To get a sense of how all the new guns feel, there has been a firing range added where you can do drills that have you going against hordes of enemies. These drills are unexpectedly fun, and you should not be surprised to find yourself spending hours more than you expected at the firing range.
The accurate haptics of the DualSense is also taken advantage of. Walking through different types of terrain will yield different sensations, not unlike what can be found in A Plague Tale: Innocence. Strolling through a field of wheat will feel different from marching through thick snow. These were the features that were promised with the arrival of the new generation of gaming, yet few titles have managed to incorporate these features as well as Death Stranding Director’s Cut has.
What Death Stranding Director’s Cut does best is polish and expand on what the original game did, which is to offer the player a sandbox for them to accomplish given tasks as they please using whatever tools they have at their disposal. This opens up the avenue for truly creative gameplay that stimulates your imagination. Using a catapult to knock out a terrorist, or an oxygen mask to remain undetected when stealthing around BTs, are moments that are unscripted and allow the player to craft unique solutions to the problems the game throws at them. It is something that Kojima’s games have gotten remarkably right in the past, and this takes things to new heights.
Graphics and Audio – A Work of Art
The PS5 is fast approaching its first birthday, yet it is still a little lacking on next-gen titles that feel truly revolutionary. For the most part, its lifespan thus far has been fueled by its backward compatibility and its ability to play PS4 games at boosted framerates and with better resolution. This has left the floor open for remasters of last-gen games to flourish as some of the best-looking games on the console at present.
Death Stranding Director’s Cut may just be one of the most gorgeous games of all time. On Performance Mode, the game runs at a buttery-smooth 60FPS at 1800p which is upscaled to 2160p. On Quality Mode, the game is rendered at native 2160p at 60FPS, although frame drops can be expected.

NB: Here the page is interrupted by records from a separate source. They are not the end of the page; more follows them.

(* ===== verification/Domain.v ===== *)
(** * Domain vocabulary: identifiers, commands, business events, instruments

    The value types of [src/core/domain/include], the sequencer's message of
    [src/sequencer/include/sequence_message.hpp], the instrument table and the
    result batch the engine publishes.  Strong unsigned identifiers, prices and
    quantities are [Z]; an enumeration keeps a [_raw] constructor for the values
    its underlying integer can hold that name no enumerator. *)
From S2P Require Import Prelude.

(** [StrongUnsigned<Tag, uint64_t>]: the wrapped representation. *)
Abbreviation CommandSequence := Z (only parsing).
Abbreviation ExchangeRunId := Z (only parsing).
Abbreviation OrderId := Z (only parsing).
Abbreviation TargetOrderId := Z (only parsing).
Abbreviation ClientId := Z (only parsing).
Abbreviation InstrumentId := Z (only parsing).
Abbreviation EventIndex := Z (only parsing).
Abbreviation Price := Z (only parsing).
Abbreviation Quantity := Z (only parsing).
(** [ClientCommandId]: the meaningful prefix of its zero-padded buffer. *)
Abbreviation ClientCommandId := string (only parsing).

(** ** Enumerations *)
Module Side.
Inductive Side := BUY | SELL | Side_raw (value : Z).
#[export] Instance Side_eq_dec : EqDecision Side.
Proof. solve_decision. Defined.
End Side.
Export (hints) Side.
Abbreviation Side := Side.Side.

Module OrderType.
Inductive orderType := BUY | SELL | CANCEL | CANCELREJ | orderType_raw (value : Z).
#[export] Instance orderType_eq_dec : EqDecision orderType.
Proof. solve_decision. Defined.
End OrderType.
Export (hints) OrderType.
Abbreviation orderType := OrderType.orderType.

Module TIF.
Inductive TimeInForce := DAY | GTC | IOC | FOK | GTX | ATC | GTD | TimeInForce_raw (value : Z).
#[export] Instance TimeInForce_eq_dec : EqDecision TimeInForce.
Proof. solve_decision. Defined.
End TIF.
Export (hints) TIF.
Abbreviation TimeInForce := TIF.TimeInForce.

Module CmdType.
Inductive CommandType := NEW_ORDER | CANCEL.
#[export] Instance CommandType_eq_dec : EqDecision CommandType.
Proof. solve_decision. Defined.
End CmdType.
Export (hints) CmdType.
Abbreviation CommandType := CmdType.CommandType.

Module Processing.
Inductive ProcessingResult := APPLIED | BOOK_CAPACITY_EXCEEDED.
#[export] Instance ProcessingResult_eq_dec : EqDecision ProcessingResult.
Proof. solve_decision. Defined.
End Processing.
Export (hints) Processing.
Abbreviation ProcessingResult := Processing.ProcessingResult.

Inductive AdmissionRejectionReason :=
  DUPLICATE_COMMAND_CONFLICT | EXCHANGE_RUN_UNAVAILABLE | GATEWAY_BUSY | RUN_CAPACITY_REACHED.
Inductive CommandRejectionReason := ORDER_NOT_ACTIVE | NOT_OWNER | BOOK_CAPACITY_EXCEEDED.
Inductive CancelReason := CLIENT_REQUESTED | IOC_REMAINDER.

#[export] Instance AdmissionRejectionReason_eq_dec : EqDecision AdmissionRejectionReason.
Proof. solve_decision. Defined.
#[export] Instance CommandRejectionReason_eq_dec : EqDecision CommandRejectionReason.
Proof. solve_decision. Defined.
#[export] Instance CancelReason_eq_dec : EqDecision CancelReason.
Proof. solve_decision. Defined.

(** ** Identifiers *)
Definition orderIdFrom (sequence : Z) : OrderId := sequence.

Definition CLIENT_COMMAND_ID_MAX_LENGTH : nat := 64.

Definition is_ascii_byte (c : Ascii.ascii) : bool := bool_decide (Ascii.nat_of_ascii c ≤ 127)%nat.

Fixpoint all_ascii (s : string) : bool :=
  match s with
  | EmptyString => true
  | String c s' => is_ascii_byte c && all_ascii s'
  end.

(** [ClientCommandId::ClientCommandId(std::string_view)]. *)
Definition makeClientCommandId (value : string) : outcome ClientCommandId :=
  throw_if (bool_decide (String.length value = 0%nat) ||
            bool_decide (CLIENT_COMMAND_ID_MAX_LENGTH < String.length value)%nat)
    (invalid_argument "ClientCommandId must contain between 1 and 64 ASCII bytes") ;;
  throw_if (negb (all_ascii value))
    (invalid_argument "ClientCommandId must contain only ASCII bytes") ;;
  Ret value.

(** The values the class can hold. *)
Definition valid_ClientCommandId (c : ClientCommandId) : Prop :=
  (1 ≤ String.length c ≤ CLIENT_COMMAND_ID_MAX_LENGTH)%nat ∧ all_ascii c = true.

(** ** Business events *)
Module EventId.
Record EventId := mkEventId {
  commandSequence : CommandSequence;
  eventIndex : EventIndex;
  exchangeRunId : ExchangeRunId }.
#[export] Instance EventId_eq_dec : EqDecision EventId.
Proof. solve_decision. Defined.
End EventId.
Export (hints) EventId.
Abbreviation EventId := EventId.EventId.

Module Rejected.
Record CommandRejected := mkCommandRejected {
  eventId : EventId;
  commandType : CommandType;
  clientId : ClientId;
  clientCommandId : ClientCommandId;
  relevantOrderId : option OrderId;
  reason : CommandRejectionReason }.
#[export] Instance CommandRejected_eq_dec : EqDecision CommandRejected.
Proof. solve_decision. Defined.
End Rejected.
Export (hints) Rejected.
Abbreviation CommandRejected := Rejected.CommandRejected.

Module Trade.
Record Trade := mkTrade {
  eventId : EventId;
  instrumentId : InstrumentId;
  makerOrderId : OrderId;
  makerClientId : ClientId;
  takerOrderId : OrderId;
  takerClientId : ClientId;
  takerSide : Side;
  executionPrice : Price;
  executionQuantity : Quantity;
  makerRemainingQuantity : Quantity;
  takerRemainingQuantity : Quantity }.
#[export] Instance Trade_eq_dec : EqDecision Trade.
Proof. solve_decision. Defined.
End Trade.
Export (hints) Trade.
Abbreviation Trade := Trade.Trade.

Module Rested.
Record OrderRested := mkOrderRested {
  eventId : EventId;
  orderId : OrderId;
  clientId : ClientId;
  instrumentId : InstrumentId;
  side : Side;
  price : Price;
  remainingQuantity : Quantity }.
#[export] Instance OrderRested_eq_dec : EqDecision OrderRested.
Proof. solve_decision. Defined.
End Rested.
Export (hints) Rested.
Abbreviation OrderRested := Rested.OrderRested.

Module Cancelled.
Record OrderCancelled := mkOrderCancelled {
  eventId : EventId;
  orderId : OrderId;
  clientId : ClientId;
  instrumentId : InstrumentId;
  cancelledQuantity : Quantity;
  reason : CancelReason }.
#[export] Instance OrderCancelled_eq_dec : EqDecision OrderCancelled.
Proof. solve_decision. Defined.
End Cancelled.
Export (hints) Cancelled.
Abbreviation OrderCancelled := Cancelled.OrderCancelled.

Inductive BusinessEvent :=
  | EvRejected (e : CommandRejected)
  | EvTrade (e : Trade)
  | EvRested (e : OrderRested)
  | EvCancelled (e : OrderCancelled).
#[export] Instance BusinessEvent_eq_dec : EqDecision BusinessEvent.
Proof. solve_decision. Defined.

(** [std::visit] reading the [eventId] every alternative carries. *)
Definition eventIdOf (event : BusinessEvent) : EventId :=
  match event with
  | EvRejected e => Rejected.eventId e
  | EvTrade e => Trade.eventId e
  | EvRested e => Rested.eventId e
  | EvCancelled e => Cancelled.eventId e
  end.

(** ** Commands *)
Module Msg.
Record sequenceMessage := mkSequenceMessage {
  orderId : OrderId;
  targetOrderId : option TargetOrderId;
  globalSequenceNumber : CommandSequence;
  clientId : ClientId;
  clientCommandId : option ClientCommandId;
  instrumentId : InstrumentId;
  configurationVersion : Z;
  price : Price;
  quantity : Quantity;
  symbol : string;
  type : orderType;
  expiry : Z;
  shard_id : Z;
  tif : TimeInForce }.
#[export] Instance sequenceMessage_eq_dec : EqDecision sequenceMessage.
Proof. solve_decision. Defined.
End Msg.
Export (hints) Msg.
Abbreviation sequenceMessage := Msg.sequenceMessage.

(** [sequenceMessage message{};] *)
Definition emptyMessage : sequenceMessage :=
  Msg.mkSequenceMessage 0 None 0 0 None 0 0 0 0 "" (OrderType.orderType_raw 0) 0 0 (TIF.TimeInForce_raw 0).

Definition withSequence (sequence : CommandSequence) (m : sequenceMessage) : sequenceMessage :=
  let '(Msg.mkSequenceMessage o t _ c cc i v p q s ty e sh tf) := m in
  Msg.mkSequenceMessage o t sequence c cc i v p q s ty e sh tf.

Definition withOrderId (orderId : OrderId) (m : sequenceMessage) : sequenceMessage :=
  let '(Msg.mkSequenceMessage _ t g c cc i v p q s ty e sh tf) := m in
  Msg.mkSequenceMessage orderId t g c cc i v p q s ty e sh tf.

(** ** Command results *)
Module Correlation.
Record CommandResultCorrelation := mkCorrelation {
  clientId : ClientId;
  clientCommandId : ClientCommandId;
  commandSequence : CommandSequence;
  exchangeRunId : ExchangeRunId }.
#[export] Instance Correlation_eq_dec : EqDecision CommandResultCorrelation.
Proof. solve_decision. Defined.
End Correlation.
Export (hints) Correlation.
Abbreviation CommandResultCorrelation := Correlation.CommandResultCorrelation.

Module Batch.
Record CommandResultBatch := mkBatch {
  correlation : CommandResultCorrelation;
  result : ProcessingResult;
  events : list BusinessEvent }.
#[export] Instance CommandResultBatch_eq_dec : EqDecision CommandResultBatch.
Proof. solve_decision. Defined.
End Batch.
Export (hints) Batch.
Abbreviation CommandResultBatch := Batch.CommandResultBatch.

Definition eventMatchesCorrelation (c : CommandResultCorrelation) (event : BusinessEvent) : bool :=
  bool_decide (EventId.commandSequence (eventIdOf event) = Correlation.commandSequence c) &&
  bool_decide (EventId.exchangeRunId (eventIdOf event) = Correlation.exchangeRunId c).

(** The throwing constructor of [CommandResultBatch]. *)
Definition makeCommandResultBatch (correlation : CommandResultCorrelation) (result : ProcessingResult)
    (events : list BusinessEvent) : outcome CommandResultBatch :=
  throw_if (negb (forallb (eventMatchesCorrelation correlation) events))
    (invalid_argument "command-result event identity does not match batch correlation") ;;
  Ret (Batch.mkBatch correlation result events).

(** ** Instrument configuration *)
Module Instrument.
Record InstrumentConfiguration := mkInstrument {
  symbol : string;
  instrumentId : InstrumentId;
  configurationVersion : Z;
  priceScale : Z;
  tickSizeMantissa : Z;
  lotSize : Quantity;
  maxPrice : Price;
  maxOrderQuantity : Quantity;
  maxPriceLevelAggregate : Quantity }.
End Instrument.
Abbreviation InstrumentConfiguration := Instrument.InstrumentConfiguration.

Definition SPY_V1 : InstrumentConfiguration :=
  Instrument.mkInstrument "SPY" 1 1 4 1 1 10000000000 100000000 1000000000.

Definition findBySymbol (symbol : string) : option InstrumentConfiguration :=
  if bool_decide (symbol = Instrument.symbol SPY_V1) then Some SPY_V1 else None.

Definition findByIdentity (instrumentId : InstrumentId) (configurationVersion : Z)
    : option InstrumentConfiguration :=
  if bool_decide (instrumentId = Instrument.instrumentId SPY_V1) &&
     bool_decide (configurationVersion = Instrument.configurationVersion SPY_V1)
  then Some SPY_V1 else None.

(** ** Facts *)
Lemma makeClientCommandId_valid s c :
  makeClientCommandId s = Ret c ↔ c = s ∧ valid_ClientCommandId s.
Proof.
  unfold makeClientCommandId, valid_ClientCommandId, CLIENT_COMMAND_ID_MAX_LENGTH, throw_if.
  repeat case_bool_decide; simpl; try (destruct (all_ascii s)); simpl;
    split; intros; destruct_and?; simplify_eq/=; auto; try lia; split_and!; auto; lia.
Qed.

Lemma findByIdentity_Some i v cfg :
  findByIdentity i v = Some cfg → cfg = SPY_V1 ∧ i = 1 ∧ v = 1.
Proof.
  unfold findByIdentity. repeat case_bool_decide; simpl; intros; simplify_eq/=; auto.
Qed.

Interestingly, the game also offers an Ultrawide Mode which has the benefit of increasing your field of view.
But it is not just the high resolution that makes Death Stranding Director’s Cut so beautiful. Instead, that can be attributed to its art style and environmental design which features some of the most breathtaking natural landscapes since Red Dead Redemption 2. While the drudgery of climbing up a rocky mountain may grate at you after a few dozen hours of making deliveries, those moments where you remember to stop and just admire the scenery make it all worth it.
There has to be something said about the way the game expertly weaves interesting sci-fi shots together with natural landscapes to produce an aesthetic that is somehow simultaneously futuristic yet earthy. If ever there was a game that benefitted from photo mode, this is it.
Complementing the game’s impeccable visuals is an atmospheric soundtrack. It features plenty of songs from Low Roar which help to set that navel-gazing feeling the game tries to evoke. Some of the most memorable moments of the game occur during the end-points of deliveries where, after an arduous journey, you finally peer over the horizon, see your destination in the nearby distance, and the perfectly themed song comes on.
The flawless score and eye-candy shots would easily lead one to believe that this title is best compared to a lofty, high-concept sci-fi film. What Kojima has delivered is something entirely unique, however. It presents itself with the high-quality production value of a Hollywood movie, but it does so while subverting every possible expectation in the video game realm. It is a work of art that obstinately refuses to be categorized as it explores new imaginative spaces, and it encourages you, the player, to do the same.
Death Stranding Director’s Cut was reviewed on PS5.